Sul Natale Umberto di Stilo ha scritto decine e decine di articoli e racconti e, a prima vista sembra che, per parlarne ancora, ci voglia una buona dose di coraggio. Ma non è vero. Non se ne parlerà mai abbastanza. Il Natale ritorna ogni dodici mesi, allo stesso giorno 25. Tutti sano come è fatto, tutti potrebbero descrivere in anticipo quello che accadrà nelle loro case. Eppure si resta sempre sbalorditi.

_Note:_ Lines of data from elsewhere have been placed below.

(* crates/runtime/src/permissions.rs, PermissionGrantStore::grant *)
Definition grant (s : PermissionGrantSnapshot) (scope : PermissionGrantScope)
    (permissions : GrantedPermissionProfile) : PermissionGrantSnapshot :=
  match scope with
  | GrantScope_Turn => mkPermissionGrantSnapshot (merge_granted (grant_turn s) permissions) (grant_session s)
  | GrantScope_Session => mkPermissionGrantSnapshot (grant_turn s) (merge_granted (grant_session s) permissions)
  end.

(* crates/runtime/src/permissions.rs, PermissionGrantStore::replace *)
Definition grant_replace (s : PermissionGrantSnapshot) (scope : PermissionGrantScope)
    (permissions : GrantedPermissionProfile) : PermissionGrantSnapshot :=
  match scope with
  | GrantScope_Turn => mkPermissionGrantSnapshot permissions (grant_session s)
  | GrantScope_Session => mkPermissionGrantSnapshot (grant_turn s) permissions
  end.

(* crates/runtime/src/permissions.rs, PermissionGrantStore::clear_turn *)
Definition clear_turn (s : PermissionGrantSnapshot) : PermissionGrantSnapshot :=
  mkPermissionGrantSnapshot GrantedPermissionProfile_default (grant_session s).

(* crates/runtime/src/permissions.rs, PermissionGrantStore::clear_session *)
Definition clear_session (s : PermissionGrantSnapshot) : PermissionGrantSnapshot :=
  mkPermissionGrantSnapshot (grant_turn s) GrantedPermissionProfile_default.

(* crates/runtime/src/permissions.rs, PermissionGrantStore::clear_all *)
Definition clear_all (s : PermissionGrantSnapshot) : PermissionGrantSnapshot :=
  PermissionGrantSnapshot_default.

(* crates/runtime/src/permissions.rs, PermissionGrantStore::effective_sandbox_policy *)
Definition effective_sandbox_policy `{FileSystem} (s : PermissionGrantSnapshot)
    (base : SandboxPolicy) : result SandboxPolicy RuntimeError :=
  match apply_granted_permission_profile base (grants_merged s) with
  | Ok p => Ok p
  | Err e => Err (RtErr_InvalidState "failed to apply granted permission profile"
                    (Some (SandboxError_display e)))
  end.

(** ** Lemmas: sets and prefixes *)

Lemma component_compare_eq a b : component_compare a b = Eq -> a = b.
Proof.
  unfold component_compare. destruct (Nat.compare _ _); try done. apply String.compare_eq_iff.
Qed.

Lemma path_compare_eq p q : path_compare p q = Eq -> p = q.
Proof.
  revert q. induction p as [|a p IH]; intros [|b q]; simpl; try done.
  destruct (component_compare a b) eqn:E; try done. apply component_compare_eq in E as ->.
  by intros ->%IH.
Qed.

Lemma elem_of_set_insert {A} (cmp : A -> A -> comparison) x y l :
  (forall a b, cmp a b = Eq -> a = b) -> y ∈ set_insert cmp x l <-> y = x \/ y ∈ l.
Proof.
  intros Hc. induction l as [|z l IH]; simpl; [set_solver|].
  destruct (cmp x z) eqn:E; [apply Hc in E as ->; set_solver | set_solver|].
  rewrite !elem_of_cons, IH. tauto.
Qed.

Lemma elem_of_collect_set {A} (cmp : A -> A -> comparison) y l :
  (forall a b, cmp a b = Eq -> a = b) -> y ∈ collect_set cmp l <-> y ∈ l.
Proof.
  intros Hc. unfold collect_set.
  assert (H : forall acc, y ∈ foldl (fun s x => set_insert cmp x s) acc l <-> y ∈ acc \/ y ∈ l).
  { induction l as [|x l IH]; intros acc; simpl; [set_solver|].
    rewrite IH, elem_of_set_insert by done. set_solver. }
  rewrite H. set_solver.
Qed.

Lemma elem_of_dedup p l : p ∈ dedup_paths l <-> p ∈ l.
Proof. apply elem_of_collect_set, path_compare_eq. Qed.

Lemma elem_of_union_paths p l k : p ∈ union_paths l k <-> p ∈ l \/ p ∈ k.
Proof. unfold union_paths. rewrite elem_of_collect_set by apply path_compare_eq. apply elem_of_app. Qed.

Lemma is_nil_equiv {A} (l k : list A) : (forall x, x ∈ l <-> x ∈ k) -> is_nil l = is_nil k.
Proof.
  intros H. destruct l as [|x l], k as [|y k]; try done; exfalso.
  - by apply (not_elem_of_nil y), H; left.
  - by apply (not_elem_of_nil x), H; left.
Qed.

Lemma inside_any_root_spec p roots :
  path_is_inside_any_root p roots = true <-> exists r, r ∈ roots /\ path_starts_with p r = true.
Proof.
  unfold path_is_inside_any_root. rewrite existsb_exists.
  by setoid_rewrite list_elem_of_In.
Qed.

Lemma inside_any_root_mono p l k :
  (forall r, r ∈ l -> r ∈ k) ->
  path_is_inside_any_root p l = true -> path_is_inside_any_root p k = true.
Proof. intros H. rewrite !inside_any_root_spec. intros (r & Hr & Hp). eauto. Qed.

Lemma inside_any_root_equiv p l k :
  (forall r, r ∈ l <-> r ∈ k) -> path_is_inside_any_root p l = path_is_inside_any_root p k.
Proof.
  intros H. apply eq_true_iff_eq. split; apply inside_any_root_mono; naive_solver.
Qed.

(** ** Lemmas: canonicalization *)

Section Canonical.
Context {F : FileSystem} {L : FileSystemLaws F}.

Lemma file_name_plain p c : file_name p = Some c -> plain_component c /\ p = removelast p ++ [c].
Proof.
  unfold file_name. destruct (last p) as [d|] eqn:E; [|done].
  case_bool_decide as Hc; [done|]. intros [= ->]. split.
  - unfold plain_component. rewrite !not_elem_of_cons in Hc. tauto.
  - apply last_Some in E as [l ->]. by rewrite removelast_last.
Qed.

(** Peeling a path that does not exist finds its longest existing ancestor. *)
Lemma existing_ancestor_spec fuel a p s r t :
  existing_ancestor fuel a p s = Ok (r, t) ->
  exists u, t = u ++ s /\ p = r ++ u /\ Forall plain_component u /\ fs_exists r = true
    /\ (forall v, v <> [] -> (exists w, u = v ++ w) -> fs_exists (r ++ v) = false).
Proof.
  revert p s. induction fuel as [|fuel IH]; intros p s; simpl; destruct (fs_exists p) eqn:Ep.
  1,3: intros [= <- <-]; exists []; rewrite app_nil_r;
    refine (conj eq_refl (conj eq_refl (conj (Forall_nil_2 _) (conj Ep _))));
    intros v Hv [w Hw]; by destruct v.
  - destruct (file_name p); done.
  - destruct (file_name p) as [c|] eqn:Ef; [|done]. intros (u & -> & Hp & Hu & He & Hno)%IH.
    apply file_name_plain in Ef as [Hc Hpc]. exists (u ++ [c]). split; [by rewrite <- app_assoc|].
    assert (Hrc : p = r ++ u ++ [c]) by (rewrite app_assoc, <- Hp; done).
    split; [done|]. split; [apply Forall_app; auto|]. split; [done|].
    intros v Hv [w Hw]. destruct w as [|d w _] using rev_ind.
    + rewrite app_nil_r in Hw. by rewrite <- Hw, <- Hrc.
    + rewrite app_assoc in Hw. apply app_inj_2 in Hw as [Hw _]; [|done]. apply Hno; eauto.
Qed.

La lettura del libro devo dire che mi è stata subito quasi familiare. Come una storia che già conoscevo. Ma ciò che ancora mi torna in mente, a lettura finita da un pezzo, è soprattutto una cosa. Una sedia vuota attorno ad un tavolo… con la sensazione di vedere seduto a quel tavolo un terzo convitato… La mente mi fa cadere lo sguardo su quella sedia vuota, legata da un filo invisibile alle parole del racconto. Anche adesso, davanti alla tastiera del pc, mi si è insinuata addosso una strana inquietudine, pensando a una sedia vuota… e, nel grigiore dei rapporti che viviamo quotidianamente, abbiamo bisogno di credere che un leggero alito di vento aprirà quella porta chiusa, e quel posto vuoto sarà occupato da quella presenza che il nostro cuore desidera avere vicino.